(* ===== verification/TopicAlias.v ===== *)
(** * Topic aliases: util/topic_alias_recv.hpp and util/topic_alias_send.hpp

    The receiving side maps aliases to topics.  The sending side also finds
    an alias by topic and picks the least recently used alias; it keeps the
    unused aliases in a value allocator and the mappings in a container with
    three indices (alias, topic, time). *)
From S2P Require Import Prelude Boost ValueAllocator.

Lemma bytes_lt_equiv a b : equiv_by bytes_lt a b = true <-> a = b.
Proof.
  unfold equiv_by. revert b. induction a as [|x a IH]; intros [|y b]; simpl; try done.
  specialize (IH b).
  destruct (Z.ltb_spec (u8 x) (u8 y)); destruct (Z.ltb_spec (u8 y) (u8 x)); try lia; simpl.
  - split; [done | intros [= -> ->]; lia].
  - rewrite andb_false_r. split; [done | intros [= -> ->]; lia].
  - assert (Hxy : x = y) by (apply u8_inj; lia). subst y. rewrite Z.eqb_refl. simpl.
    rewrite IH. split; [by intros -> | by intros [= ->]].
Qed.

(** ** Indices with an integer key *)
Section key.
Context {E : Type} (key : E -> Z).

Definition key_lt (a b : E) : bool := key a <? key b.

(** [lower_bound(a)]: the first element whose key is not less than [a] *)
Definition lower_bound (a : Z) (l : list E) : option E := List.find (fun e => negb (key e <? a)) l.

Lemma equiv_by_key x y : equiv_by key_lt x y = (key x =? key y).
Proof. unfold equiv_by, key_lt. destruct (Z.ltb_spec (key x) (key y)), (Z.ltb_spec (key y) (key x)); simpl; lia. Qed.

Lemma key_lt_order :
  (forall a b d, key_lt b a = false -> key_lt d b = false -> key_lt d a = false) /\ asymmetric key_lt.
Proof. unfold key_lt. split; repeat intro; lia. Qed.

Lemma unique_for_key a (l : list E) : NoDup (map key l) -> unique_for (fun e => key e =? a) l.
Proof. intros Hd. apply (unique_key key); [done|]. intros x y. lia. Qed.

Lemma lower_bound_spec a (l : list E) :
  StronglySorted (fun x y => key_lt y x = false) l ->
  match lower_bound a l with
  | Some it => it ∈ l /\ (key it <> a -> forall e, e ∈ l -> key e <> a)
  | None => forall e, e ∈ l -> key e <> a
  end.
Proof.
  unfold key_lt, lower_bound. induction 1 as [|x l Hs IH Hx]; simpl; [intros e He; by apply not_elem_of_nil in He|].
  rewrite Forall_forall in Hx. destruct (Z.ltb_spec (key x) a) as [Hlt|Hge]; simpl.
  - destruct (List.find _ l) as [it|].
    + destruct IH as [Hin Hne]. split; [by right|]. intros Hna e He.
      apply elem_of_cons in He as [->|He]; [lia | by apply Hne].
    + intros e He. apply elem_of_cons in He as [->|He]; [lia | by apply IH].
  - split; [by left|]. intros Hne e He. apply elem_of_cons in He as [->|He]; [done|].
    specialize (Hx e He). simpl in Hx. lia.
Qed.

(** [insert_or_update] of both classes: [x] is the new entry, [y it] the
    entry [it] is modified to. *)
Section put.
Context {BMI : BoostMultiIndex} {BMO : BoostMultiIndexOk} {HE : EqDecision E} (ix : list (index E)).
Implicit Types c : mi (ordered_unique key_lt :: ix).
Abbreviation elements c := (mi_range 0 c).

Definition put (a : Z) (x : E) (y : E -> E) c : mi (ordered_unique key_lt :: ix) :=
  match lower_bound a (elements c) with
  | Some it => if key it =? a then mi_modify it (y it) c else fst (mi_emplace x c)
  | None => fst (mi_emplace x c)
  end.

(** [c'] has [x] in the place of the elements of [c] with the key [a] *)
Definition replaces a x c c' : Prop :=
  mi_ok c' /\ NoDup (map key (elements c')) /\
  exists l, elements c' ≡ₚ x :: l /\ forall e, e ∈ l <-> e ∈ elements c /\ key e <> a.

Lemma keyed_sorted c : mi_ok c -> StronglySorted (fun x y => key_lt y x = false) (elements c).
Proof.
  intros Hok. destruct key_lt_order. by apply (mi_range_sorted _ 0%nat (ordered_unique key_lt)).
Qed.

Lemma NoDup_keys_middle l1 it l2 :
  NoDup (map key (l1 ++ it :: l2)) -> NoDup (map key (l1 ++ l2)) /\ forall e, e ∈ l1 ++ l2 -> key e <> key it.
Proof.
  rewrite map_app. simpl. rewrite <- Permutation_middle, <- map_app. intros Hd.
  apply NoDup_cons in Hd as [Hn Hd]. split; [done|]. intros e He Heq. apply Hn. rewrite <- Heq.
  apply list_elem_of_fmap. eauto.
Qed.

(** an element modified to [x], under its key *)
Lemma modify_replaces a x it c :
  mi_ok c -> NoDup (map key (elements c)) -> it ∈ elements c -> key it = a -> key x = a ->
  (forall z, z ∈ elements c -> key z <> a -> conflicts (ordered_unique key_lt :: ix) x z = false) ->
  replaces a x c (mi_modify it x c).
Proof.
  intros Hok Hd Hin Ha Hx Hc. apply list_elem_of_split in Hin as (l1 & l2 & Hl). assert (Hd' := Hd). rewrite Hl in Hd'.
  apply NoDup_keys_middle in Hd' as [Hd' Hne'].
  destruct (mi_modify_done c it x l1 l2) as (Hok' & _ & _ & Hp); [done | by apply (NoDup_map_NoDup key) | done | |].
  { intros z Hz. apply Hc; [rewrite Hl, <- Permutation_middle; by right | rewrite <- Ha; auto]. }
  specialize (Hp ltac:(done)). split; [done|]. split.
  - rewrite Hp. simpl. constructor; [|done]. intros Hz.
    apply list_elem_of_fmap in Hz as (e & He & Hz). apply (Hne' e Hz). congruence.
  - exists (l1 ++ l2). split; [done|]. intros e. rewrite Hl, <- Permutation_middle, elem_of_cons. split.
    + intros He. split; [by right|]. rewrite <- Ha. auto.
    + intros [[->|He] He']; done.
Qed.

Lemma put_replaces a x y c :
  mi_ok c -> NoDup (map key (elements c)) -> key x = a -> (forall it, key it = a -> y it = x) ->
  (forall z, z ∈ elements c -> key z <> a -> conflicts (ordered_unique key_lt :: ix) x z = false) ->
  replaces a x c (put a x y c).
Proof.
  intros Hok Hd Hx Hy Hc. unfold put. pose proof (lower_bound_spec a _ (keyed_sorted c Hok)) as Hlb.
  assert (Hnew : (forall e, e ∈ elements c -> key e <> a) -> replaces a x c (fst (mi_emplace x c))).
  { intros Hn. destruct (mi_emplace_done c x) as (_ & Hok' & _ & _ & Hp); [done | by auto |].
    specialize (Hp ltac:(done)). split; [done|]. split; [|exists (elements c); split; [done|]; intros e; split; [auto | tauto]].
    rewrite Hp. simpl. constructor; [|done]. intros Hin.
    apply list_elem_of_fmap in Hin as (e & He & Hin). apply (Hn e Hin). congruence. }
  destruct (lower_bound a (elements c)) as [it|]; [|by apply Hnew]. destruct Hlb as [Hin Hne].
  destruct (Z.eqb_spec (key it) a) as [Ha|Ha]; [|by apply Hnew; auto]. rewrite (Hy it Ha). by apply modify_replaces.
Qed.

(** an entry that conflicts with an element of another key: the elements
    with the key [a] are gone, the others stay *)
Lemma put_refused a x y z c :
  mi_ok c -> NoDup (map key (elements c)) -> (forall it, key it = a -> y it = x) ->
  z ∈ elements c -> key z <> a -> conflicts (ordered_unique key_lt :: ix) x z = true ->
  mi_ok (put a x y c) /\ sublist (elements (put a x y c)) (elements c) /\
  forall e, e ∈ elements (put a x y c) <-> e ∈ elements c /\ key e <> a.
Proof.
  intros Hok Hd Hy Hz Hne Hc. unfold put. pose proof (lower_bound_spec a _ (keyed_sorted c Hok)) as Hlb.
  rewrite (mi_emplace_fail c x z) by done. simpl.
  assert (Hsame : (forall e, e ∈ elements c -> key e <> a) ->
    mi_ok c /\ sublist (elements c) (elements c) /\ forall e, e ∈ elements c <-> e ∈ elements c /\ key e <> a).
  { intros Hn. split; [done|]. split; [done|]. intros e. split; [auto | tauto]. }
  destruct (lower_bound a (elements c)) as [it|]; [|by apply Hsame]. destruct Hlb as [Hin Hno].
  destruct (Z.eqb_spec (key it) a) as [Ha|Ha]; [|by apply Hsame, Hno].
  apply list_elem_of_split in Hin as (l1 & l2 & Hl). assert (Hd' := Hd). rewrite Hl in Hd'.
  apply NoDup_keys_middle in Hd' as [_ Hne']. rewrite (Hy it Ha).
  destruct (mi_modify_collision c it x z l1 l2) as [Hok' ->]; try done.
  - by apply (NoDup_map_NoDup key).
  - rewrite Hl, <- Permutation_middle in Hz. by apply elem_of_cons in Hz as [->|Hz].
  - split; [done|]. rewrite Hl. split; [by apply sublist_app, sublist_cons|].
    intros e. rewrite <- Permutation_middle, elem_of_cons. split.
    + intros He. split; [by right|]. rewrite <- Ha. auto.
    + intros [[->|He] He']; done.
Qed.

:::

Each line of the records that holds the word "Context" should be copied out.

**SOLUTION FOR THIS PROBLEM:**
Context {E : Type} (key : E -> Z).
Context {BMI : BoostMultiIndex} {BMO : BoostMultiIndexOk} {HE : EqDecision E} (ix : list (index E)).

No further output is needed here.